Am I out of luck? Nope, it can be done. Just don't know how.

Any ideas?


----------



## Glockink (Jul 7, 2008)

Mini fogger with hose attached inside face mask?


----------



## csburdick (Oct 18, 2011)

Hmm...not bad, although not exactly what I'm going for. The mask *is* closed-faced, so having appearance-wise that would work. I would need it do simulate breathing though. And the whole "inhaling fog" thing would be kind of annoying


----------



## Glockink (Jul 7, 2008)

Which mask are you using? Could possibly install screen in it so it gets out.
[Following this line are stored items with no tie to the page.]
(* ===== verification/Sanitize.v ===== *)
(** * sanitizers: names, labels and commands made harmless

    [text_sanitize()] and its callers.  The place the result is written to is a
    block of bytes; the source is another text, or the place itself
    ([netdata_fix_chart_name()] sanitizes in place), so that every write of the
    code is seen by its later reads.  Pointers are offsets. *)

From S2P Require Import Prelude CString Inlined SimplePattern Url.
#[local] Open Scope string_scope.
#[local] Open Scope list_scope.
#[local] Open Scope Z_scope.

(** ** Memory *)

Inductive source : Type := Text (s : bytes) | Self.
Definition get_byte (i : nat) : cst bytes ascii := fun m => match m !! i with Some c => Ok (c, m) | None => UB UB_oob end.
Definition put_byte (i : nat) (c : ascii) : cst bytes unit := fun m =>
  if (i <? length m)%nat then Ok (tt, <[i := c]> m) else UB UB_oob.
(** [src[i]] *)
Definition fetch (src : source) (i : nat) : cst bytes ascii :=
  match src with Text s => clift (at_ s i) | Self => get_byte i end.
(** [strncpyz(dst + i, s, n)] *)
Fixpoint strncpyz (i : nat) (s : bytes) (n : nat) : cst bytes unit :=
  match s, n with
  | c :: s, S n => _ ← put_byte i c; strncpyz (S i) s n
  | _, _ => put_byte i NUL
  end.
(** [strlen(dst + i)] *)
Fixpoint strlen_from (fuel : nat) (i : nat) : cst bytes nat :=
  match fuel with
  | O => fun _ => NoFuel
  | S fuel => c ← get_byte i; if is_nul c then mret 0%nat else n ← strlen_from fuel (S i); mret (S n)
  end.

(** ** text_sanitize *)

Definition char_map_t : Type := ascii → ascii.
(** [c] is not a byte of a multi-byte character, and is not visible. *)
Definition is_hidden (c : ascii) : bool :=
  negb (is_nul c) && negb (IS_UTF8_BYTE c) && (isspace c || (code c <? 32) || (code c =? 127) || negb (isprint c)).
Definition is_continuation (c : ascii) : bool := IS_UTF8_BYTE c && negb (IS_UTF8_STARTBYTE c).
Fixpoint skip_leading (fuel : nat) (src : source) (i : nat) : cst bytes nat :=
  match fuel with
  | O => fun _ => NoFuel
  | S fuel => c ← fetch src i; if is_hidden c then skip_leading fuel src (S i) else mret i
  end.
(** [strncpyz((char * )dst, empty, dst_size); dst[dst_size - 1] = '\0';] *)
Definition put_empty (empty : bytes) (dst_size : nat) : cst bytes (Z * Z) :=
  _ ← strncpyz 0 empty dst_size;
  _ ← put_byte (dst_size - 1) NUL;
  n ← strlen_from dst_size 0;
  mret (Z.of_nat n, Z.of_nat n).

Definition utf8_character_bytes (c : ascii) : nat :=
  if Z.land (code c) 224 =? 192 then 2
  else if Z.land (code c) 240 =? 224 then 3
  else if Z.land (code c) 248 =? 240 then 4
  else 1.
(** The [n] bytes at [i] continue a character. *)
Fixpoint all_continue (n : nat) (src : source) (i : nat) : cst bytes bool :=
  match n with
  | O => mret true
  | S n =>
      c ← fetch src i;
      if negb (IS_UTF8_BYTE c) || IS_UTF8_STARTBYTE c then mret false else all_continue n src (S i)
  end.
Definition valid_sequence (src : source) (i : nat) (n : nat) : cst bytes bool :=
  if (n =? 1)%nat then mret false else all_continue (n - 1) src (S i).
(** [*d++ = *src++], [n] times *)
Fixpoint copy_bytes (n : nat) (src : source) (i d : nat) : cst bytes unit :=
  match n with
  | O => mret tt
  | S n => c ← fetch src i; _ ← put_byte d c; copy_bytes n src (S i) (S d)
  end.
(** A byte as two hexadecimal digits; the second one if [d <= end]. *)
Definition put_hex (src : source) (end_ i d : nat) : cst bytes nat :=
  c ← fetch src i;
  _ ← put_byte d (to_hex (Z.shiftr (Z.land (code c) 240) 4));
  if (S d <=? end_)%nat then
    c ← fetch src i;
    _ ← put_byte (S d) (to_hex (Z.land (code c) 15));
    mret (S (S d))
  else mret (S d).
Fixpoint put_hex_rest (fuel : nat) (src : source) (end_ i d : nat) : cst bytes (nat * nat) :=
  match fuel with
  | O => fun _ => NoFuel
  | S fuel =>
      c ← fetch src i;
      if is_continuation c && (d <=? end_)%nat then
        d ← put_hex src end_ i d;
        put_hex_rest fuel src end_ (S i) d
      else mret (i, d)
  end.
Fixpoint skip_continuation (fuel : nat) (src : source) (i : nat) : cst bytes nat :=
  match fuel with
  | O => fun _ => NoFuel
  | S fuel => c ← fetch src i; if is_continuation c then skip_continuation fuel src (S i) else mret i
  end.

Section text_sanitize.
Context (char_map : char_map_t) (utf : bool) (src : source) (end_ : nat).

(** The loop: [i] is [src], [d] is [d - dst].  The end: [d] and [mblen]. *)
Fixpoint copy_loop (fuel : nat) (i d : nat) (last_is_space mblen : Z) : cst bytes (nat * Z) :=
  match fuel with
  | O => fun _ => NoFuel
  | S fuel =>
      c ← fetch src i;
      if negb (is_nul c) && (d <? end_)%nat then
        if IS_UTF8_STARTBYTE c then
          let n := utf8_character_bytes c in
          valid ← valid_sequence src i n;
          if utf then
            if valid && (d + n <=? end_)%nat then
              _ ← copy_bytes n src i d;
              copy_loop fuel (i + n) (d + n) 0 (mblen + 1)
            else
              d ← put_hex src end_ i d;
              '(i, d) ← put_hex_rest fuel src end_ (S i) d;
              copy_loop fuel i d 0 (mblen + 1)
          else
            _ ← put_byte d "_"%char;
            i ← skip_continuation fuel src (S i);
            copy_loop fuel i (S d) 0 (mblen + 1)
        else
          let c := char_map c in
          if Ascii.eqb c " " then
            if last_is_space =? 0 then
              _ ← put_byte d c;
              copy_loop fuel (S i) (S d) (last_is_space + 1) (mblen + 1)
            else copy_loop fuel (S i) d (last_is_space + 1) mblen
          else
            _ ← put_byte d c;
            copy_loop fuel (S i) (S d) 0 (mblen + 1)
      else mret (d, mblen)
  end.
(** [while(d > dst && !IS_UTF8_BYTE( *(d - 1)) && *(d - 1) == ' ')] *)
Fixpoint trim_loop (d : nat) (mblen : Z) : cst bytes (nat * Z) :=
  match d with
  | O => mret (O, mblen)
  | S d' =>
      c ← get_byte d';
      if negb (IS_UTF8_BYTE c) && Ascii.eqb c " " then trim_loop d' (mblen - 1) else mret (d, mblen)
  end.
(** [while( *t == '_') t++; *t == '\0'] *)
Fixpoint only_underscores (fuel : nat) (t : nat) : cst bytes bool :=
  match fuel with
  | O => fun _ => NoFuel
  | S fuel => c ← get_byte t; if Ascii.eqb c "_" then only_underscores fuel (S t) else mret (is_nul c)
  end.
End text_sanitize.

(** The fuel covers the source and the place. *)
Definition source_length (src : source) (m : bytes) : nat := match src with Text s => length s | Self => length m end.
(** The number of bytes, and of characters ([multibyte_length]).  [None]: the
    source is a null pointer. *)
Definition text_sanitize (src : option source) (dst_size : nat) (char_map : char_map_t) (utf : bool) (empty : bytes) :
    cst bytes (Z * Z) :=
  if (dst_size =? 0)%nat then mret (0, 0)
  else
    match src with
    | None => put_empty empty dst_size
    | Some src =>
        m ← cget;
        let fuel := S (source_length src m + length m) in
        i ← skip_leading fuel src 0;
        c ← fetch src i;
        if is_nul c then put_empty empty dst_size
        else
          let end_ := (dst_size - 1)%nat in
          '(d, mblen) ← copy_loop char_map utf src end_ fuel i 0 1 0;
          '(d, mblen) ← trim_loop d mblen;
          _ ← put_byte d NUL;
          c ← get_byte 0;
          blank ← (if Ascii.eqb c "_" then only_underscores fuel 0 else mret false);
          _ ← (if (blank : bool) then put_byte 0 NUL else mret tt);
          c ← get_byte 0;
          if is_nul c then put_empty empty dst_size
          else mret (Z.of_nat d, mblen)
    end.

(** ** The tables *)

(** The images of the visible characters, from the space to the tilde; the other
    characters become spaces. *)
Definition table (images : string) : char_map_t := fun c =>
  if is_nul c then NUL
  else if (32 <=? code c) && (code c <=? 126)
  then default NUL (String.list_ascii_of_string images !! Z.to_nat (code c - 32))
  else " "%char.
Definition label_values_char_map : char_map_t := table
  " _______()_+.-./0123456789::_:__@ABCDEFGHIJKLMNOPQRSTUVWXYZ[/]___abcdefghijklmnopqrstuvwxyz____".
Definition chart_names_allowed_chars : char_map_t := table
  " !_#____()__.-./0123456789:;<_>__ABCDEFGHIJKLMNOPQRSTUVWXYZ[/]___abcdefghijklmnopqrstuvwxyz{_}~".
Definition external_plugins_map : char_map_t := table
  " __#$%&_()*+,-./0123456789:;<_>?@ABCDEFGHIJKLMNOPQRSTUVWXYZ[/]^__abcdefghijklmnopqrstuvwxyz{_}~".
Definition functions_allowed_chars : char_map_t := table
  " !'#$%&'()*+,-./0123456789:;<=>?@ABCDEFGHIJKLMNOPQRSTUVWXYZ[\]^_`abcdefghijklmnopqrstuvwxyz{|}~".
(** [initialize_labels_keys_char_map()] *)
Definition label_names_char_map : char_map_t := fun c =>
  if existsb (Ascii.eqb c) ["="; ":"; "+"; ";"; "@"; "("; ")"]%char then "_"%char
  else if Ascii.eqb c "\" then "/"%char
  else label_values_char_map c.
Definition prometheus_label_names_char_map : char_map_t := fun c =>
  if is_nul c then NUL
  else if isalnum c || Ascii.eqb c ":" then c
  else "_"%char.

(** ** The sanitizers *)

(** [if(dst[i] == ' ') dst[i] = '_'], for [n] bytes *)
Fixpoint replace_spaces (n : nat) (i : nat) : cst bytes unit :=
  match n with
  | O => mret tt
  | S n =>
      c ← get_byte i;
      _ ← (if Ascii.eqb c " " then put_byte i "_"%char else mret tt);
      replace_spaces n (S i)
  end.
Definition rrdlabels_sanitize_name (src : option source) (dst_size : nat) : cst bytes Z :=
  '(rc, _) ← text_sanitize src dst_size label_names_char_map false [];
  _ ← replace_spaces (Z.to_nat rc) 0;
  mret rc.
Definition rrdlabels_sanitize_value (src : option source) (dst_size : nat) : cst bytes Z :=
  '(rc, _) ← text_sanitize src dst_size label_values_char_map true (chars_of "[none]");
  mret rc.
Definition prometheus_rrdlabels_sanitize_name (src : option source) (dst_size : nat) : cst bytes Z :=
  '(rc, _) ← text_sanitize src dst_size prometheus_label_names_char_map false [];
  mret rc.
Definition external_plugins_sanitize (src : option source) (dst_len : nat) : cst bytes Z :=
  '(rc, _) ← text_sanitize src dst_len external_plugins_map true [];
  mret rc.
Definition rrd_functions_sanitize (src : option source) (dst_len : nat) : cst bytes Z :=
  '(rc, _) ← text_sanitize src dst_len functions_allowed_chars true [];
  mret rc.

(** [while( *d) { if( *d == ' ') *d = '_'; d++; }] *)
Fixpoint spaces_to_underscores (fuel : nat) (d : nat) : cst bytes unit :=
  match fuel with
  | O => fun _ => NoFuel
  | S fuel =>
      c ← get_byte d;
      if is_nul c then mret tt
      else
        _ ← (if Ascii.eqb c " " then put_byte d "_"%char else mret tt);
        spaces_to_underscores fuel (S d)
  end.
Definition sanitize_chart_name (src : source) (dst_size : nat) : cst bytes unit :=
  _ ← text_sanitize (Some src) dst_size chart_names_allowed_chars true [];
  c ← get_byte 0;
  _ ← (if Ascii.eqb c "!" then put_byte 0 "_"%char else mret tt);
  m ← cget;
  spaces_to_underscores (length m) 0.
Definition netdata_fix_chart_name : cst bytes unit :=
  m ← cget;
  n ← strlen_from (length m) 0;
  sanitize_chart_name Self (S n).
Definition netdata_fix_chart_id : cst bytes unit :=
  m ← cget;
  n ← strlen_from (length m) 0;
  sanitize_chart_name Self (S n).
Definition rrdset_strncpyz_name (src : source) (dst_size_minus_1 : nat) : cst bytes unit :=
  sanitize_chart_name src (S dst_size_minus_1).
(** True if the name was changed. *)
Definition rrdvar_fix_name : cst bytes bool :=
  m ← cget;
  len ← strlen_from (length m) 0;
  _ ← sanitize_chart_name Self (S len);
  m' ← cget;
  mret (negb (bool_decide (take (S len) m = take (S len) m'))).
Definition is_netdata_api_valid_character (c : ascii) : bool :=
  IS_UTF8_BYTE c
  || (let t := chart_names_allowed_chars c in Ascii.eqb t c && negb (Ascii.eqb t " ") && negb (Ascii.eqb t "!")).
A closed faced mask would kinda defeat the purpose.
http://www.sfu.ca/~avl/prop/sz3.JPG


----------



## csburdick (Oct 18, 2011)

Yes, something like that would be perfect!


----------



## DeathDealer (Jun 18, 2004)

Zero Toys comes to mind to supply fog.
http://www.zerotoys.com/Merchant2/merchant.mvc?Screen=CTGY&Offset=0&Category_Code=PRODUCTS
http://www.zerotoys.com/Merchant2/merchant.mvc?Screen=CTGY&Offset=0&Category_Code=VAPORTOYS


----------



## Xane (Oct 13, 2010)

I believe you can get e-cigarettes without any nicotine. Maybe that could be used for the effect, if you don't choke to death first.


----------



## csburdick (Oct 18, 2011)

DeathDealer said:


> Zero Toys comes to mind to supply fog.
> http://www.zerotoys.com/Merchant2/merchant.mvc?Screen=CTGY&Offset=0&Category_Code=PRODUCTS
> http://www.zerotoys.com/Merchant2/merchant.mvc?Screen=CTGY&Offset=0&Category_Code=VAPORTOYS


Great resource! I did find this: http://www.zerotoys.com/Merchant2/merchant.mvc?Screen=PROD&Product_Code=DRAGONPUFFER

Might be perfect!


----------



## csburdick (Oct 18, 2011)

Xane said:


> I believe you can get e-cigarettes without any nicotine. Maybe that could be used for the effect, if you don't choke to death first.


That's a great idea too! It's a lighter vapor - might be perfect


----------